(Collected data entries)
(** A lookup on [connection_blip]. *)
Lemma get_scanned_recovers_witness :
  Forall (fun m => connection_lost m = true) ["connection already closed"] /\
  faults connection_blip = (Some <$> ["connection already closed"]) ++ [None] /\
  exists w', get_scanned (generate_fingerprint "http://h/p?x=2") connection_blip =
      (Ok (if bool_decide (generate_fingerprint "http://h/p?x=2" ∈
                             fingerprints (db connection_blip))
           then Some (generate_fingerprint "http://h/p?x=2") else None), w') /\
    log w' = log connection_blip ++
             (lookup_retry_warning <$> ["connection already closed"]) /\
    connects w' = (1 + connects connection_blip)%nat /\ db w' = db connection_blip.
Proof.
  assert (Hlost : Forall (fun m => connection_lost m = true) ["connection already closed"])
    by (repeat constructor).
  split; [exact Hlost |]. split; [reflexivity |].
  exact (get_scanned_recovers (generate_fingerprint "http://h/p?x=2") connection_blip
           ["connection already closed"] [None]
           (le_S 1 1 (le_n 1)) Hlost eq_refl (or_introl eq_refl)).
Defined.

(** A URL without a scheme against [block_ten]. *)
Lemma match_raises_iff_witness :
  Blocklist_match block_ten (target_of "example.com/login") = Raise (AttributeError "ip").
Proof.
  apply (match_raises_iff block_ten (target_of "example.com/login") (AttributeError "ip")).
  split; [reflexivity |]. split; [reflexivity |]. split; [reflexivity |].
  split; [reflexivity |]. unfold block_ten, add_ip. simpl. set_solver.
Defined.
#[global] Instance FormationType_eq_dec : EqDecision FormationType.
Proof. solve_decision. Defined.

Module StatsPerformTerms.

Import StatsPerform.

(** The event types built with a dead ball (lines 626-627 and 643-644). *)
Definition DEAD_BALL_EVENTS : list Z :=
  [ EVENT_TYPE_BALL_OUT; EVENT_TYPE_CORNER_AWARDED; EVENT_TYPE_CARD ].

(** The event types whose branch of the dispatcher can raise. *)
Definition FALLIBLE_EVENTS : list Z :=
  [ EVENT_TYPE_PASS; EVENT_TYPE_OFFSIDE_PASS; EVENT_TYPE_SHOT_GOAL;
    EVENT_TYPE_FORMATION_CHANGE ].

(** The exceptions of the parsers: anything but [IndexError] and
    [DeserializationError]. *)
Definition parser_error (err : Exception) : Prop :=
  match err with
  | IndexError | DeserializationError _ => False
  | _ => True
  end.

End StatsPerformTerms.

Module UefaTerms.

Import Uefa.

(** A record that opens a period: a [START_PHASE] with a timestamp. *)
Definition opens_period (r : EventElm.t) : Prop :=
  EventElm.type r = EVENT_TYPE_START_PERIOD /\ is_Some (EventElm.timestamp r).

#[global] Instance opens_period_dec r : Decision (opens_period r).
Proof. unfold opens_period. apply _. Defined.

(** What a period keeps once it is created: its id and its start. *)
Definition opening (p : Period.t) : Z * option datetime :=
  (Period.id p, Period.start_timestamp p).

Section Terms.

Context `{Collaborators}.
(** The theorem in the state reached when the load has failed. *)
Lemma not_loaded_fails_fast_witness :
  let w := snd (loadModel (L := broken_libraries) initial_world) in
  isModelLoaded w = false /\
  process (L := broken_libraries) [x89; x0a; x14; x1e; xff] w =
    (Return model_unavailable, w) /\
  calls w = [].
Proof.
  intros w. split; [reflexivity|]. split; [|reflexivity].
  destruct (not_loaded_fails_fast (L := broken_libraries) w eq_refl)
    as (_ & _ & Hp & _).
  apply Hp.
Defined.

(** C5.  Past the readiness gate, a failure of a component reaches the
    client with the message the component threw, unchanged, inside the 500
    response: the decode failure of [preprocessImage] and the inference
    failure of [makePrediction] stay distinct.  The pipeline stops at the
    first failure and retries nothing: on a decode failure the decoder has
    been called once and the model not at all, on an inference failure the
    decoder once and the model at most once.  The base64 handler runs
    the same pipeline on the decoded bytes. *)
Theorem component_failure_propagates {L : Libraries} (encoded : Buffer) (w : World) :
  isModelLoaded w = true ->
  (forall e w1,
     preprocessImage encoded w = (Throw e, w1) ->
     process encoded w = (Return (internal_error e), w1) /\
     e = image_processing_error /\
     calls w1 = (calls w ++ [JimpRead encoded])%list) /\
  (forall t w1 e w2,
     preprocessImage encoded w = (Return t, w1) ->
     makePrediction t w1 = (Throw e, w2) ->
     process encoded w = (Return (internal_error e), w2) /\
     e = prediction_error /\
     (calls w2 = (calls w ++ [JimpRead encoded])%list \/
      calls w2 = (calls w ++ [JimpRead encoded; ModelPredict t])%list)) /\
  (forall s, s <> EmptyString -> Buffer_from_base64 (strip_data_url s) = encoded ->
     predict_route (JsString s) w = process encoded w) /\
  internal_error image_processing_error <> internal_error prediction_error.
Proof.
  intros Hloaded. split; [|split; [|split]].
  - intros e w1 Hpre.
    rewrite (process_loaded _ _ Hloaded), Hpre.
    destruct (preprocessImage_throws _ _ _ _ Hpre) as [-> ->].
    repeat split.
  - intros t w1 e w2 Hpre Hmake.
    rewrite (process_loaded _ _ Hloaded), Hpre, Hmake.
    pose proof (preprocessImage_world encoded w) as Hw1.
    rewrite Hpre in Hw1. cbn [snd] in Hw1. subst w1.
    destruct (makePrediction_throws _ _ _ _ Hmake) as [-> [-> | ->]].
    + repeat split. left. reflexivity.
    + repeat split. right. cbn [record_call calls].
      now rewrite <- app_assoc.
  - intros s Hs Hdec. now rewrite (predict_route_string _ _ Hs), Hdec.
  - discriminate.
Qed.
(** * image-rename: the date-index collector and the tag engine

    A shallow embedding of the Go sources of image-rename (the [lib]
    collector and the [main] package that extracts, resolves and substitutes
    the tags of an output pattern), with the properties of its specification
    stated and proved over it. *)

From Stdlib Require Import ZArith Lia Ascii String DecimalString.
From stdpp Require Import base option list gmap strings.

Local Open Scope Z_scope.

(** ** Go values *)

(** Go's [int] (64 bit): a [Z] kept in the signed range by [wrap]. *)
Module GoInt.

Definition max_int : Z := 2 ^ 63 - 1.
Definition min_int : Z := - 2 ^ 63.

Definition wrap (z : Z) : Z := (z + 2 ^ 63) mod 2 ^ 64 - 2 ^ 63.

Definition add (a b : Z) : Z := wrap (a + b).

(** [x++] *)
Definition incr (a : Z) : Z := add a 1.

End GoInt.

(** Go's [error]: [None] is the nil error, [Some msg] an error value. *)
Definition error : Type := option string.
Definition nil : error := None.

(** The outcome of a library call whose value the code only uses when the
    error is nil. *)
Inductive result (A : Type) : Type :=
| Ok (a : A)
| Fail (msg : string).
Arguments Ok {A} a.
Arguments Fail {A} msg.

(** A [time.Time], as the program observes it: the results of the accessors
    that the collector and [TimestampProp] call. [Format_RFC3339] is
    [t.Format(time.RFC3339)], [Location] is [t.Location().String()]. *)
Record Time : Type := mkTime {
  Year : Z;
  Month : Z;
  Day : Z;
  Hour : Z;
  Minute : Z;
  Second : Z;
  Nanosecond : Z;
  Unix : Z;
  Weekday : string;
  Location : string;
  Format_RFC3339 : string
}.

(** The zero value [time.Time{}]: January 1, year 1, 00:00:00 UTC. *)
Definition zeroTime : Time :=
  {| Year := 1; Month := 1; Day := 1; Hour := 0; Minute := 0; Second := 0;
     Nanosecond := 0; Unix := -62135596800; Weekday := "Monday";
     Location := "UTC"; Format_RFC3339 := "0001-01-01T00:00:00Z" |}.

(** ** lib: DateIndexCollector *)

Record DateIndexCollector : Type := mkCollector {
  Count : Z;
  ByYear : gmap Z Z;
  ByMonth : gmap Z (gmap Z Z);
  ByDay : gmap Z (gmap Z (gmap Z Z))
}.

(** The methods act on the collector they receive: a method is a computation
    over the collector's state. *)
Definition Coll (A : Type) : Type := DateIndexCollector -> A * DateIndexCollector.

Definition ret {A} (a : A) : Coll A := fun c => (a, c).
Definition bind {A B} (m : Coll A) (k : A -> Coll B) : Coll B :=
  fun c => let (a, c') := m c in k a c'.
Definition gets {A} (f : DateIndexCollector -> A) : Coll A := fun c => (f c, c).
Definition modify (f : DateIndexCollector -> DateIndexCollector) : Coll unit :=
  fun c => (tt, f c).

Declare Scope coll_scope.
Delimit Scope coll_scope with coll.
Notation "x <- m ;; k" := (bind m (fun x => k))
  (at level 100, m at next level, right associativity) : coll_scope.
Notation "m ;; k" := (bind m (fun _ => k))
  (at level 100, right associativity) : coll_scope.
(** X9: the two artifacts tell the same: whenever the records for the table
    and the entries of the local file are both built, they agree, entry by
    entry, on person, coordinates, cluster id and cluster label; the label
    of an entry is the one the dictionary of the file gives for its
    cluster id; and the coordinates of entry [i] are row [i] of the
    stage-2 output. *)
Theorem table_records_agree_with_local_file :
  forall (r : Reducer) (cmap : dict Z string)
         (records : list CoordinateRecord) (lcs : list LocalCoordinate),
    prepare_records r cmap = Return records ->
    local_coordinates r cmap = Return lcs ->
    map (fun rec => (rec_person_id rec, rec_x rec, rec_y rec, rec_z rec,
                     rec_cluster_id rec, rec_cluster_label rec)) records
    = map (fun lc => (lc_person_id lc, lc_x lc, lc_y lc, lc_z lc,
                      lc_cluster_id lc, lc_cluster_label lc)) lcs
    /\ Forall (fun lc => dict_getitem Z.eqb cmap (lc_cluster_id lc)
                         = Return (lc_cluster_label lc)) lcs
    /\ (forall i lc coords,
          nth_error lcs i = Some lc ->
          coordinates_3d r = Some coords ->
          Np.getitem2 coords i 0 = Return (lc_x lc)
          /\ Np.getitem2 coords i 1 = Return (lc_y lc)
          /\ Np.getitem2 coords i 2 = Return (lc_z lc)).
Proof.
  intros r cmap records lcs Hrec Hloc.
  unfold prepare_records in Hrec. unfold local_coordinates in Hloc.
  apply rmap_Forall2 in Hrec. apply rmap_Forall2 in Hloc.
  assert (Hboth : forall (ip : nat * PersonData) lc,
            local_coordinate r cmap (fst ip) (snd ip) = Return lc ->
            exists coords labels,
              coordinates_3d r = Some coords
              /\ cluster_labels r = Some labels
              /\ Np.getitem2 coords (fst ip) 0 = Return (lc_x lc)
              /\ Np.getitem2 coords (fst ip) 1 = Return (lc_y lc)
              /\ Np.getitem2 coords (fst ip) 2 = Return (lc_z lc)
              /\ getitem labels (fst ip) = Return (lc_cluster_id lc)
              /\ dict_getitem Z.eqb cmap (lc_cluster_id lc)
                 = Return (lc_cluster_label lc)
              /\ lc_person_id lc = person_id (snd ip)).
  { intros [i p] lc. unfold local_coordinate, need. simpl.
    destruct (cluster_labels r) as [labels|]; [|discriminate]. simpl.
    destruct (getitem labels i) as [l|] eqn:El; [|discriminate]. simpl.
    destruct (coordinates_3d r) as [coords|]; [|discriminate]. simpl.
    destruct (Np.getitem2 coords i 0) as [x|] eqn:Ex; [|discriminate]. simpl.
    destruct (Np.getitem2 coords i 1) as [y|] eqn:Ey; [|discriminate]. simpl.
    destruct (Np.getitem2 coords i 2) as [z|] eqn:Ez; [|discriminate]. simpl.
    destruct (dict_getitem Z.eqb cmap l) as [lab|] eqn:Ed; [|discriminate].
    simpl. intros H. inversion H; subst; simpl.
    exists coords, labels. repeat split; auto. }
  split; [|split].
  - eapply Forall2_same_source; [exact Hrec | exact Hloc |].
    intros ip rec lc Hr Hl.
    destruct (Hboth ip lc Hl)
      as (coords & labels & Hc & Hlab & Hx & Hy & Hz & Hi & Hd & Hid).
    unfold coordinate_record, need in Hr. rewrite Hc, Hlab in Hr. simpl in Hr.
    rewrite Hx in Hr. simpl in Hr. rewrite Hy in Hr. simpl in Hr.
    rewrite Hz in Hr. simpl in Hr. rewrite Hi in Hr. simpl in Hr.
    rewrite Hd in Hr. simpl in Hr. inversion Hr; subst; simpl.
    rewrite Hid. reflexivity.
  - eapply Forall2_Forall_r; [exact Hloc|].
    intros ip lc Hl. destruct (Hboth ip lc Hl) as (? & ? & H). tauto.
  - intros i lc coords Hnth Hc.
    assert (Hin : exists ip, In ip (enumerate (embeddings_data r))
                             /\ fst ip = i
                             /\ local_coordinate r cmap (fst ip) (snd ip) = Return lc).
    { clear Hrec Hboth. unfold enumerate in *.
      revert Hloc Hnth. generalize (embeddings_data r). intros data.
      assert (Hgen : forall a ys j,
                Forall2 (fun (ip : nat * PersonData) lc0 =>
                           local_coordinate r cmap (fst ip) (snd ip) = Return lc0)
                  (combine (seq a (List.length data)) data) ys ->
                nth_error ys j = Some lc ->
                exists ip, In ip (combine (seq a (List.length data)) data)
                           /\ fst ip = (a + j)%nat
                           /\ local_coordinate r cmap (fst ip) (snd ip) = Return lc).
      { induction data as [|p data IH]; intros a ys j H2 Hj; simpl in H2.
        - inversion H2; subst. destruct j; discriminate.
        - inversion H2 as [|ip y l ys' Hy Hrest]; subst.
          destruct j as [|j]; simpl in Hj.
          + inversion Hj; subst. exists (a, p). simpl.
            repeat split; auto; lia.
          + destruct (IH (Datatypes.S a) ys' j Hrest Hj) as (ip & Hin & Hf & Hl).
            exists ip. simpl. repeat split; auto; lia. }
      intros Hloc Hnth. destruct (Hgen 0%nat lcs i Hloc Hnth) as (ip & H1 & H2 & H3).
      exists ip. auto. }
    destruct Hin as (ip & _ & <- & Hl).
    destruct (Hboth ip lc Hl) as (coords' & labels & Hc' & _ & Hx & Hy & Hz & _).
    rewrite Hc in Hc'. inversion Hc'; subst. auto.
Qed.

* Aim of the task: Beginning with the line above that contains "process (L := broken_libraries)", copy each line exactly up to and including the line that contains "client with the", and go no further.

* Result below:
  process (L := broken_libraries) [x89; x0a; x14; x1e; xff] w =
    (Return model_unavailable, w) /\
  calls w = [].
Proof.
  intros w. split; [reflexivity|]. split; [|reflexivity].
  destruct (not_loaded_fails_fast (L := broken_libraries) w eq_refl)
    as (_ & _ & Hp & _).
  apply Hp.
Defined.

(** C5.  Past the readiness gate, a failure of a component reaches the
    client with the message the component threw, unchanged, inside the 500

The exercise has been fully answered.